The impending bankruptcy filing of The Weinstein Company will likely add a major twist to the on-going lawsuits against the company, many of which relate to the alleged sexual misconduct of Harvey Weinstein.

The firm, which produced films such as The King’s Speech and Tulip Fever, revealed late Sunday that it would file for bankruptcy. If it follows through, it will probably have to be removed as a co-defendant in the suits where it is named.

The Weinstein Company fired Weinstein, who co-founded it, after the allegations against the movie mogul emerged in October last year. However, several of the suits resulting from Weinstein’s alleged conduct have since targeted the company, as well as him.

A class action filed in December by actresses such as Louisette Geiss and Katherine Kendall claims that the production company and others enabled Weinstein’s predatory behavior. The company filed a motion to dismiss the suit last week, arguing that Weinstein alone was responsible.

Weinstein’s former personal assistant, Sandeep Rehal, also named The Weinstein Company as a co-defendant when she sued last December, alleging that she had been forced to facilitate his sexual behavior and had herself been a victim of his harassment.

British actress Kadian Noble, who claims that Weinstein assaulted her in Cannes, France, also sued the company along with Weinstein, back in November.
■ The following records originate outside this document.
(* ===== verification/Boot.v ===== *)
(** kernel/main.c: from the start of a hart to its scheduler.

    The state is that of the whole kernel: the processes, memory, files and
    registers of Trap.v, over the log and the buffer cache, with the globals of
    the console, the disk driver, the devices, the kernel page table and the
    flag [started].  The components are views of it: the console and the
    process table share the hart's interrupt state, the disk driver and the
    page allocator the memory.

    The theorem: from the state the loader leaves, hart 0 gets to the
    scheduler, with every table initialised, the kernel page table in use, and
    one process ready to run; no page has two owners. *)

From stdpp Require Import base tactics list numbers strings gmap functions.
From S2P Require Import Prelude Param Bytes CString Spinlock Sleeplock Csr Vm VmTree UserSpec VmMap VmUser KvmSpec BufSpec TxSpec Bio Log Fs FsInode File Kalloc Proc Syscall ProcMem ProcSpec Trap Plic Printf Console Virtio Ulib.
From Stdlib Require Import ZArith Lia.

Open Scope kernel_scope.

Record boot (D : Type) := mkboot {
  bo_t : tst (lstate bstate);
  bo_dev : D;
  bo_cons : Console.cons;
  bo_txlock : spinlock;
  bo_txbusy : Z;
  bo_panicking : Z;
  bo_panicked : Z;
  bo_prlock : spinlock;
  bo_disk : Virtio.disk;
  kernel_pagetable : Z;
  started : Z;
}.
Arguments mkboot {D} _ _ _ _ _ _ _ _ _ _ _.
Arguments bo_t {D} _.
Arguments bo_dev {D} _.
Arguments bo_cons {D} _.
Arguments bo_txlock {D} _.
Arguments bo_txbusy {D} _.
Arguments bo_panicking {D} _.
Arguments bo_panicked {D} _.
Arguments bo_prlock {D} _.
Arguments bo_disk {D} _.
Arguments kernel_pagetable {D} _.
Arguments started {D} _.

(** The device beside the memory. *)
#[export] Instance mm_pair {D X} `{MM : Mmio D} : Mmio (D * X) :=
  let L := Lens fst (λ d s, (d, snd s)) in
  {| mm_read8 a := zoom L (mm_read8 a); mm_write8 a v := zoom L (mm_write8 a v);
     mm_read32 a := zoom L (mm_read32 a); mm_write32 a v := zoom L (mm_write32 a v) |}.

Section main.
  Context {D : Type} `{MM : Mmio D}.
  Context (me kend etext trampoline forkret kernelvec de namebuf rootpath : Z).

#[local] Instance boot_io : Txn (lstate bstate) Z := log_txn (BC := bio_cache me 0) me.

Abbreviation BM := (M (boot D)).
Abbreviation F := (lstate bstate).

(** * The components *)

Definition set_bo_t (v : tst F) (s : boot D) : boot D :=
  mkboot v (bo_dev s) (bo_cons s) (bo_txlock s) (bo_txbusy s) (bo_panicking s) (bo_panicked s) (bo_prlock s) (bo_disk s) (kernel_pagetable s) (started s).
Definition set_bo_dev (v : D) (s : boot D) : boot D :=
  mkboot (bo_t s) v (bo_cons s) (bo_txlock s) (bo_txbusy s) (bo_panicking s) (bo_panicked s) (bo_prlock s) (bo_disk s) (kernel_pagetable s) (started s).
Definition set_bo_disk (v : Virtio.disk) (s : boot D) : boot D :=
  mkboot (bo_t s) (bo_dev s) (bo_cons s) (bo_txlock s) (bo_txbusy s) (bo_panicking s) (bo_panicked s) (bo_prlock s) v (kernel_pagetable s) (started s).
Definition set_kernel_pagetable (v : Z) (s : boot D) : boot D :=
  mkboot (bo_t s) (bo_dev s) (bo_cons s) (bo_txlock s) (bo_txbusy s) (bo_panicking s) (bo_panicked s) (bo_prlock s) (bo_disk s) v (started s).
Definition set_started (v : Z) (s : boot D) : boot D :=
  mkboot (bo_t s) (bo_dev s) (bo_cons s) (bo_txlock s) (bo_txbusy s) (bo_panicking s) (bo_panicked s) (bo_prlock s) (bo_disk s) (kernel_pagetable s) v.

Definition tL : lens (boot D) (tst F) := Lens bo_t set_bo_t.
Definition bdevL : lens (boot D) D := Lens bo_dev set_bo_dev.
Definition bsysL : lens (boot D) (sys F) := Lens (λ s, t_sys (bo_t s)) (λ y s, set_bo_t (mktst y (t_csr (bo_t s))) s).
Lemma keeps_start_steps (env : nat -> bus_op -> Z) :
  keeps_streaming (run_steps [step_common_regs env; step_mode_regs env;
                              step_ctrl_commit env; step_stream_on env]).
Proof.
  apply keeps_run_steps.
  repeat constructor; unfold step_common_regs, step_mode_regs,
    step_ctrl_commit, step_stream_on;
    auto 8 using keeps_write_regs, keeps_ctrl_handler_setup with keeps.
Qed.

Lemma forallb_not_mode_select (regs : list imx258_reg) :
  forallb (fun r => negb (address r =? IMX258_REG_MODE_SELECT)) regs = true ->
  Forall (fun r => not_mode_select (I2cSend (address r) 1 (val r))) regs.
Proof.
  intros H. apply Forall_forall. intros r Hr.
  rewrite forallb_forall in H. specialize (H r Hr).
  simpl. apply Z.eqb_neq. destruct (address r =? IMX258_REG_MODE_SELECT); auto.
Qed.

(** No register table of the driver touches the mode-select register. *)
Lemma tables_not_mode_select :
  Forall (fun r => not_mode_select (I2cSend (address r) 1 (val r)))
    mode_common_regs /\
  Forall (fun m => Forall (fun r => not_mode_select (I2cSend (address r) 1 (val r)))
                          (reg_list m))
    supported_modes_10bit.
Proof.
  split; [apply forallb_not_mode_select; vm_compute; reflexivity|].
  unfold supported_modes_10bit.
  do 3 (apply Forall_cons;
    [apply forallb_not_mode_select; vm_compute; reflexivity|]).
  apply Forall_nil.
Qed.

(** (C1) Starting a stream from standby is the spec's sequence: power up,
    then in order the common registers (only if not yet written this power
    cycle), the mode's register list, the bulk control commit and the
    mode-select write to streaming, the first failing step aborting the
    rest with its error as the result.  The device ends streaming exactly
    when the result is 0, so on any failure it stays in standby; and
    none of the first three steps writes the mode-select register, so a
    failure there (the bulk commit included) means mode-select is never
    written. *)
Theorem set_stream_start_sequence (env : nat -> bus_op -> Z) (s : imx258)
    (enable : Z) :
  streaming s = false -> enable <> 0 ->
  imx258_set_stream env enable s = stream_start_spec env s /\
  streaming (snd (imx258_set_stream env enable s))
    = (fst (imx258_set_stream env enable s) =? 0) /\
  only_ops not_mode_select (step_common_regs env) /\
  (forall s0, In (mode s0) supported_modes_10bit ->
     exists ops, trace (snd (step_mode_regs env s0)) = trace s0 ++ ops /\
                 Forall not_mode_select ops) /\
  only_ops not_mode_select (step_ctrl_commit env).
Proof.
  intros Hs Hen.
  assert (E : imx258_set_stream env enable s = stream_start_spec env s).
  { unfold imx258_set_stream, stream_start_spec, call, bind, gets, modify, ret.
    rewrite Hs. cbv beta iota.
    replace (Z.b2z false =? enable) with false
      by (symmetry; apply Z.eqb_neq; simpl; lia).
    replace (negb (enable =? 0)) with true
      by (destruct (Z.eqb_spec enable 0); [lia | reflexivity]).
    destruct (env (length (trace s)) PmGetSync <? 0); [reflexivity|].
    rewrite start_streaming_steps.
    destruct (run_steps _ _) as [r s2].
    destruct (r =? 0) eqn:Er; simpl; [|reflexivity].
    apply Z.eqb_eq in Er. subst. reflexivity. }
  destruct tables_not_mode_select as [Hcommon Hmodes].
  split; [exact E|]. split; [|split; [|split]].
  - rewrite E. unfold stream_start_spec, call, bind, gets, modify, ret.
    cbv beta iota.
    destruct (Z.ltb_spec (env (length (trace s)) PmGetSync) 0) as [Hlt|Hge].
    + simpl. rewrite Hs. symmetry. apply Z.eqb_neq. lia.
    + pose proof (keeps_start_steps env
        (set_trace (trace s ++ [PmGetSync]) s)) as Hk.
      destruct (run_steps _ _) as [r s2]. simpl in Hk.
      destruct (r =? 0) eqn:Er; simpl; [reflexivity|].
      rewrite Hk, Hs. symmetry. exact Er.
  - unfold step_common_regs.
    apply only_bind; [apply only_gets|]. intros written.
    apply only_if; [apply only_ret|].
    apply only_bind; [apply only_write_regs; exact Hcommon|]. intros r.
    apply only_if; [|apply only_ret].
    apply only_bind; [apply only_modify; reflexivity | intros; apply only_ret].
  - intros s0 Hin. unfold step_mode_regs, bind, gets. simpl.
    rewrite Forall_forall in Hmodes.
    apply (only_write_regs not_mode_select env (reg_list (mode s0))
             (Hmodes _ Hin) s0).
  - apply only_ctrl_handler_setup.
Qed.

Lemma set_stream_start_sequence_witness :
  streaming dev_standby = false /\ 1 <> 0 /\
  imx258_set_stream env_ok 1 dev_standby = stream_start_spec env_ok dev_standby.
Proof.
  assert (H1 : streaming dev_standby = false) by reflexivity.
  assert (H2 : 1 <> 0) by discriminate.
  refine (conj H1 (conj H2 _)).
  exact (proj1 (set_stream_start_sequence env_ok dev_standby 1 H1 H2)).
Defined.

(** A failure injected in the bulk control commit (the analogue gain write
    fails): the result is [-EIO], the device stays in standby, and the
    mode-select register is never written. *)
Example start_commit_failure :
  let (r, s') := imx258_set_stream (env_fail_reg IMX258_REG_ANALOG_GAIN) 1
                   dev_standby in
  r = - EIO /\ streaming s' = false /\
  Forall not_mode_select (trace s').
Proof.
  vm_compute. split; [reflexivity|]. split; [reflexivity|].
  repeat constructor; discriminate.
Qed.

(** * Further properties of the driver *)

(** ** Bit-level helpers for the register byte layouts *)

Lemma tb_255 k : Z.testbit 255 k = (0 <=? k) && (k <? 8).
Proof.
  change 255 with (Z.ones 8).
  destruct (Z.leb_spec 0 k); [|apply Z.testbit_neg_r; lia].
  destruct (Z.ltb_spec k 8).
  - apply Z.ones_spec_low; lia.
  - apply Z.ones_spec_high; lia.
Qed.

Lemma tb_mod a w k : 0 <= w ->
  Z.testbit (a mod 2 ^ w) k = (k <? w) && Z.testbit a k.
Proof.
  intros Hw. destruct (Z.leb_spec 0 k).
  - destruct (Z.ltb_spec k w).
    + apply Z.mod_pow2_bits_low; lia.
    + apply Z.mod_pow2_bits_high; lia.
  - rewrite !Z.testbit_neg_r by lia. symmetry. apply andb_false_r.
Qed.

Lemma tb_shiftl a s k : 0 <= s ->
  Z.testbit (Z.shiftl a s) k = (s <=? k) && Z.testbit a (k - s).
Proof.
  intros Hs. destruct (Z.leb_spec 0 k).
  - rewrite Z.shiftl_spec by lia.
    destruct (Z.leb_spec s k); [reflexivity|]. apply Z.testbit_neg_r; lia.
  - rewrite Z.testbit_neg_r by lia. destruct (Z.leb_spec s k); [lia|reflexivity].
Qed.

Lemma tb_shiftr a s k : 0 <= s ->
  Z.testbit (Z.shiftr a s) k = (0 <=? k) && Z.testbit a (k + s).
Proof.
  intros Hs. destruct (Z.leb_spec 0 k).
  - apply Z.shiftr_spec; lia.
  - apply Z.testbit_neg_r; lia.
Qed.

Ltac cmp_resolve :=
  repeat match goal with
    | |- context [?a <? ?b] =>
        first [ rewrite (proj2 (Z.ltb_lt a b)) by lia
              | rewrite (proj2 (Z.ltb_ge a b)) by lia ]
    | |- context [?a <=? ?b] =>
        first [ rewrite (proj2 (Z.leb_le a b)) by lia
              | rewrite (proj2 (Z.leb_gt a b)) by lia ]
    end.

Ltac bits_solve :=
  apply Z.bits_inj'; intros ?n ?Hn;
  repeat first
    [ rewrite Z.lor_spec | rewrite Z.land_spec
    | rewrite tb_shiftl by lia | rewrite tb_shiftr by lia
    | rewrite tb_mod by lia | rewrite tb_255 | rewrite Z.testbit_0_l ];
  assert (n < 8 \/ 8 <= n < 16 \/ 16 <= n < 24 \/ 24 <= n < 32 \/ 32 <= n)
    as [?|[?|[?|[?|?]]]] by lia;
  cmp_resolve; simpl;
  rewrite ?andb_true_r, ?andb_false_r, ?orb_false_r, ?orb_false_l;
  try reflexivity; try (f_equal; lia).

Ltac red_buf :=
  cbv beta iota zeta delta [seq map Nat.ltb Nat.leb Z.to_nat Z.gtb Z.compare
    Z.sub Z.add Z.opp Z.pos_sub Pos.compare Pos.compare_cont nth skipn firstn
    put_unaligned_be16 put_unaligned_be32 app negb Z.eqb Pos.eqb Nat.sub
    Pos.to_nat Pos.iter_op Nat.add Pos.add Pos.succ Pos.pred_double Z.double
    Z.succ_double Z.pred_double].

(** [imx258_write_reg] and [imx258_read_reg] agree on the wire format:
    for [1 <= len <= 4] the write buffer is [len + 2] bytes, starts with the
    two address bytes that [imx258_read_reg] sends, and reading its value
    bytes back through [imx258_read_reg] gives the low [8 * len] bits of
    the written value. *)
Theorem write_reg_read_reg_roundtrip (reg len v val0 : Z) :
  1 <= len <= 4 ->
  let buf := imx258_write_reg_buf reg len v in
  length buf = Z.to_nat (len + 2) /\
  firstn 2 buf = imx258_read_addr_buf reg /\
  imx258_read_reg (fun _ _ => 2) (fun _ _ i => nth i (skipn 2 buf) 0)
    reg len val0 = (0, v mod 2 ^ (8 * len)).
Proof.
  intros Hl buf.
  assert (len = 1 \/ len = 2 \/ len = 3 \/ len = 4) as Hc by lia.
  subst buf. unfold imx258_read_reg, imx258_write_reg_buf.
  destruct Hc as [ -> | [ -> | [ -> | -> ]]];
    (set (x := u32 (Z.shiftl (u32 v) (8 * (4 - _)))); red_buf;
     (split; [reflexivity|]); (split; [reflexivity|]);
     f_equal; unfold get_unaligned_be32; cbn [nth]; subst x; unfold u32;
     bits_solve).
Qed.

Lemma write_reg_read_reg_roundtrip_witness :
  1 <= 2 <= 4 /\
  imx258_read_reg (fun _ _ => 2)
    (fun _ _ i => nth i (skipn 2 (imx258_write_reg_buf IMX258_REG_EXPOSURE 2
                                    0x1234)) 0)
    IMX258_REG_EXPOSURE 2 0 = (0, 0x1234 mod 2 ^ (8 * 2)).
Proof.
  assert (H : 1 <= 2 <= 4) by lia. split; [exact H|].
  exact (proj2 (proj2 (write_reg_read_reg_roundtrip IMX258_REG_EXPOSURE 2
                         0x1234 0 H))).
Defined.

Lemma lor_shiftl_low a b k : 0 <= k -> 0 <= b < 2 ^ k ->
  Z.lor (Z.shiftl a k) b = a * 2 ^ k + b.
Proof.
  intros Hk Hb. rewrite <- Z.lxor_lor, <- Z.add_nocarry_lxor.
  - rewrite Z.shiftl_mul_pow2 by lia. reflexivity.
  - apply Z.bits_inj'; intros n Hn. rewrite Z.land_spec, Z.testbit_0_l.
    rewrite <- (Z.mod_small b (2 ^ k)) by lia.
    rewrite tb_shiftl, tb_mod by lia.
    destruct (Z.leb_spec k n), (Z.ltb_spec n k); simpl; try lia; auto;
    apply andb_false_r.
  - apply Z.bits_inj'; intros n Hn. rewrite Z.land_spec, Z.testbit_0_l.
    rewrite <- (Z.mod_small b (2 ^ k)) by lia.
    rewrite tb_shiftl, tb_mod by lia.
    destruct (Z.leb_spec k n), (Z.ltb_spec n k); simpl; try lia; auto;
    apply andb_false_r.
Qed.

(** [imx258_identify_module] accepts exactly the chip whose two ID bytes
    at register 0x0016 are 0x02, 0x58; a short transfer or any other ID
    gives [-EIO]. *)
Theorem identify_module_chip_id (xfer : list Z -> Z -> Z)
    (rx : list Z -> Z -> nat -> Z) :
  (forall a l i, 0 <= rx a l i < 256) ->
  imx258_identify_module xfer rx =
    if negb (xfer [0x00; 0x16] 2 =? 2) then - EIO
    else if (rx [0x00; 0x16] 2 0%nat =? 0x02) && (rx [0x00; 0x16] 2 1%nat =? 0x58)
    then 0 else - EIO.
Proof.
  intros Hrx.
  unfold imx258_identify_module, imx258_read_reg.
  change (imx258_read_addr_buf IMX258_REG_CHIP_ID) with [0x00; 0x16].
  cbv beta iota zeta delta [IMX258_REG_VALUE_16BIT Z.gtb Z.compare Pos.compare
    Pos.compare_cont seq map Z.to_nat Pos.to_nat Pos.iter_op Nat.add Nat.sub
    Nat.ltb Nat.leb].
  destruct (xfer [0; 22] 2 =? 2); [|reflexivity]. cbn [negb].
  unfold get_unaligned_be32. cbn [nth Nat.sub].
  pose proof (Hrx [0; 22] 2 0%nat). pose proof (Hrx [0; 22] 2 1%nat).
  set (b0 := rx [0; 22] 2 0%nat) in *. set (b1 := rx [0; 22] 2 1%nat) in *.
  rewrite !Z.shiftl_0_l, !Z.lor_0_l.
  rewrite (lor_shiftl_low b0 b1 8) by (try change (2 ^ 8) with 256; lia).
  change (2 ^ 8) with 256. cbn [negb Z.eqb]. simpl Z.eqb. cbn [negb].
  unfold IMX258_CHIP_ID.
  destruct (Z.eqb_spec b0 2), (Z.eqb_spec b1 0x58); simpl;
    destruct (Z.eqb_spec (b0 * 256 + b1) 0x258); simpl; try reflexivity; lia.
Qed.

Lemma identify_module_chip_id_witness :
  (forall (a : list Z) (l : Z) (i : nat), 0 <= nth i [0x02; 0x58] 0 < 256) /\
  imx258_identify_module (fun _ _ => 2) (fun _ _ i => nth i [0x02; 0x58] 0)
    = 0.
Proof.
  assert (H : forall (a : list Z) (l : Z) (i : nat),
            0 <= nth i [0x02; 0x58] 0 < 256).
  { intros a l [|[|i]]; simpl; [lia | lia | destruct i; lia]. }
  split; [exact H|].
  rewrite (identify_module_chip_id (fun _ _ => 2)
             (fun _ _ i => nth i [0x02; 0x58] 0) H).
  reflexivity.
Defined.

Lemma get_format_code_flips_only (h v code : Z) :
  imx258_get_format_code h v code = mainline_imx258_get_format_code h v.
Proof.
  unfold imx258_get_format_code, mainline_imx258_get_format_code.
  pose proof (code_index_le codes code) as Hle. simpl length in *.
  destruct (code_index codes code) as [|[|[|[|[|k]]]]]; try lia;
    destruct (h =? 0), (v =? 0); reflexivity.
Qed.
And then there’s the lawsuit from husband-and-wife production team Scott Lambert and Alexandra Milchan, who sued The Weinstein Company over the collapse of a planned Amazon series, which was supposed to be produced by the firm but was scrapped after the scandal broke—the pair said the company must have known the scandal was coming.

And just a few days ago, the Swiss chocolatier Lindt and Sprungli sued The Weinstein Company for $133,333, over the cancellation of a Weinstein Golden Globes party for which it had already shelled out sponsorship money.

All these plaintiffs now face a problem, in part, brought about by yet another lawsuit.

The Weinstein Company is out of cash, and it had been hoping to sell itself for $500 million in order to stay afloat. But then, earlier this month, New York attorney general Eric Schneiderman launched a civil rights lawsuit against the firm (and Weinstein himself) for violating gender discrimination, sexual harassment, sexual abuse and coercion laws.

The suit explicitly said that any sale must see Weinstein’s victims compensated. And it seems that the sale—to an investor group led by former Small Business Administration head Maria Contreras-Sweet—has now fallen through.

In a letter to Contreras-Sweet on Sunday, The Weinstein Company said that last week the investors asked the company to work with them as partners “toward the common goal of saving the Company, preserving jobs and establishing a victims’ fund.”

The firm said this would have required urgent interim funding to stop it from going under, but this had not appeared. “Instead, you increased the liabilities left behind for the Company, charting a financial path that will fail,” The Weinstein Company said, alleging other failures on the investors’ part.

“While we deeply regret that your actions have led to this unfortunate outcome for our employees, our creditors and any victims, we will now pursue the Board’s only viable option to maximize the Company’s remaining value: an orderly bankruptcy process.”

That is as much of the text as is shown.